Johannes LANDIS, « Perturbations énonciatives et mise en crise du personnage dans Oh les beau jours de Samuel Beckett ». Colloque Genres littéraires et pratiques énonciatives, LASLAR, Université de Caen – Basse Normandie, 22 janvier 2010. Responsable : Laure Himy-Piéri. Paru in Questions de style n°6, Université de Caen-Basse Normandie

 

Oh les beaux jours présente de nombreuses perturbations énonciatives. Désireuse de maintenir à tout prix un dialogue avec son compagnon Willie, Winnie n’y parvient pas.
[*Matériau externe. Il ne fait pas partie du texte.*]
Ltac only_module := apply modules_of_Forall;
  [let Hin := fresh in intros Hin%hook_class_injectable; cbn in Hin;
   repeat (apply elem_of_cons in Hin as [Hin|Hin]; [first [discriminate Hin|reflexivity]|]);
   by apply not_elem_of_nil in Hin
  |cbn [m_imports]; repeat (apply Forall_cons_2; [only_module|]); apply Forall_nil_2].

Lemma consumer_only_there h :
  Forall (λ m, Class_ "WorkerConsumerService" ∈ hook_classes h m → m = WorkerModule)
    (modules_of WorkerModule).
Proof. only_module. Qed.

Lemma redis_only_there h :
  Forall (λ m, Class_ "RedisModule" ∈ hook_classes h m → m = RedisModule)
    (modules_of WorkerModule).
Proof. only_module. Qed.

Lemma pool_only_there h :
  Forall (λ m, Class_ "TypeOrmCoreModule" ∈ hook_classes h m →
    m = TypeOrmModule_forRootAsync [needs (ConfigKey NsDatabase)]) (modules_of WorkerModule).
Proof. only_module. Qed.

Lemma worker_imports i order :
  lawful_order WorkerModule order → i ∈ m_imports WorkerModule → before i WorkerModule order.
Proof. intros Hl Hi. apply (lo_imports _ _ Hl); [|done]. apply (lo_modules _ _ Hl). by left. Qed.

(** C16. The worker takes no message before it can evaluate it: in every order of the hooks
    that Nest promises, the hook that connects to the broker and starts the consumers is
    called only after the one that builds the first snapshot of the areas has resolved;
    and when that one rejects the boot fails. *)
Theorem worker_boots_in_order order ok :
  lawful_order WorkerModule order →
  (Class_ "WorkerConsumerService" ∈ (boot ok order).1 → ok (Class_ "AreaSnapshotService") = true) ∧
  (ok (Class_ "AreaSnapshotService") = false → (boot ok order).2 = false).
Proof.
  intros Hl. assert (Ha : AreasModule ∈ m_imports WorkerModule) by (cbn; set_solver).
  assert (Hs : Class_ "AreaSnapshotService" ∈ hook_classes onApplicationBootstrap AreasModule)
    by (vm_compute; left).
  split.
  - intros Hc. eapply hook_waits; [apply (lo_NoDup _ _ Hl)|exact (worker_imports _ _ Hl Ha)| |exact Hs|exact Hc].
    intros m Hm%(lo_modules _ _ Hl).
    exact (proj1 (Forall_forall _ _) (consumer_only_there _) m Hm).
  - intros Hno. destruct (boot ok order).2 eqn:E; [|done].
    enough (ok (Class_ "AreaSnapshotService") = true) by congruence.
    eapply all_called; [exact E| |exact Hs]. by apply (lo_modules _ _ Hl), import_in_modules.
Qed.

Lemma close_called destroyed ok order t :
  (onApplicationShutdown, t) ∈ (close destroyed ok order).1 →
  (call_hooks onModuleDestroy destroyed (reverse order)).2 = true ∧
  t ∈ (call_hooks onApplicationShutdown ok (reverse order)).1.
Proof.
  unfold close. destruct (call_hooks onModuleDestroy _ _) as [d []];
    [destruct (call_hooks onApplicationShutdown _ _) as [l all]|]; cbn [fst snd].
  - rewrite elem_of_app, !list_elem_of_fmap. naive_solver.
  - rewrite list_elem_of_fmap. naive_solver.
Qed.

(** C15. The worker drains before it disconnects: when, closing the worker, Nest calls the
    hook that quits the Redis client or the one that ends the pool of connections, the
    polling of the areas has been stopped, and the consumer's own shutdown hook has ended;
    in every reachable state of the consumer in which it has, the broker delivers nothing
    any more and every message that ever arrived is settled. *)
Theorem worker_drains_before_disconnecting {T} order destroyed ok t partitions prefetch
    (s : Life (T := T)) :
  lawful_order WorkerModule order →
  t = Class_ "RedisModule" ∨ t = Class_ "TypeOrmCoreModule" →
  (onApplicationShutdown, t) ∈ (close destroyed ok order).1 →
  reachable_life partitions prefetch s →
  (ok (Class_ "WorkerConsumerService") = true →
     lf_closing s = true ∧ lf_exited s = false ∧ lf_flow s = None) →
  destroyed (Class_ "AreaSnapshotService") = true ∧
  lf_active s = [] ∧ all_links_settled (lf_chains s).
Proof.
  intros Hl Ht [Hd Hc]%close_called [_ _ Hid _]%reachable_life_inv Hended. split.
  { eapply all_called; [exact Hd| |].
    - apply elem_of_reverse, (lo_modules _ _ Hl), (import_in_modules AreasModule). cbn. set_solver.
    - by vm_compute; left. }
  assert (Hok : ok (Class_ "WorkerConsumerService") = true).
  { assert (Hw : Class_ "WorkerConsumerService" ∈ hook_classes onApplicationShutdown WorkerModule)
      by (vm_compute; left).
    assert (Hrev : ∀ h t' g m, Forall (λ m, t' ∈ hook_classes h m → m = g) (modules_of WorkerModule) →
      m ∈ reverse order → t' ∈ hook_classes h m → m = g).
    { intros h t' g m Hall Hm. rewrite Forall_forall in Hall. apply Hall.
      by apply (lo_modules _ _ Hl), elem_of_reverse. }
    assert (Hnd : NoDup (reverse order)) by (rewrite reverse_Permutation; apply Hl).
    destruct Ht as [-> | ->].
    - eapply (hook_waits _ _ _ RedisModule WorkerModule); [done| | |exact Hw|exact Hc].
      + apply before_reverse, worker_imports; [done|]. cbn. set_solver.
      + intros m. by apply Hrev, redis_only_there.
    - eapply (hook_waits _ _ _ _ WorkerModule); [done| | |exact Hw|exact Hc].
      + apply before_reverse, worker_imports; [done|]. cbn. right; left.
      + intros m. by apply Hrev, pool_only_there. }
  destruct (Hended Hok) as (Hcl & He & Hf). specialize (Hid Hf He). by rewrite Hcl in Hid.
Qed.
L’utilisation répétée de la fonction phatique n’empêche pas sa parole de se réduire à un monologue qui multiplie les adresses interne et externe. L’incertitude du repérage et les injonctions de Winnie à elle-même la font dériver vers le soliloque. Cet isolement n’est pas rompu par l’enlisement thématique dont témoigne l’organisation textuelle, qui offre un terrain favorable à la dissolution de tout référent stable. Sans cesse interrompu, gorgé d’éléments exogènes, le discours des locuteurs de la pièce est le signe même de leur éclatement. Ce phénomène s’inscrit dans une crise du drame qui est aussi une crise de la notion de personnage, ce dernier s’évanouissant pour laisser place à une simple « figure ».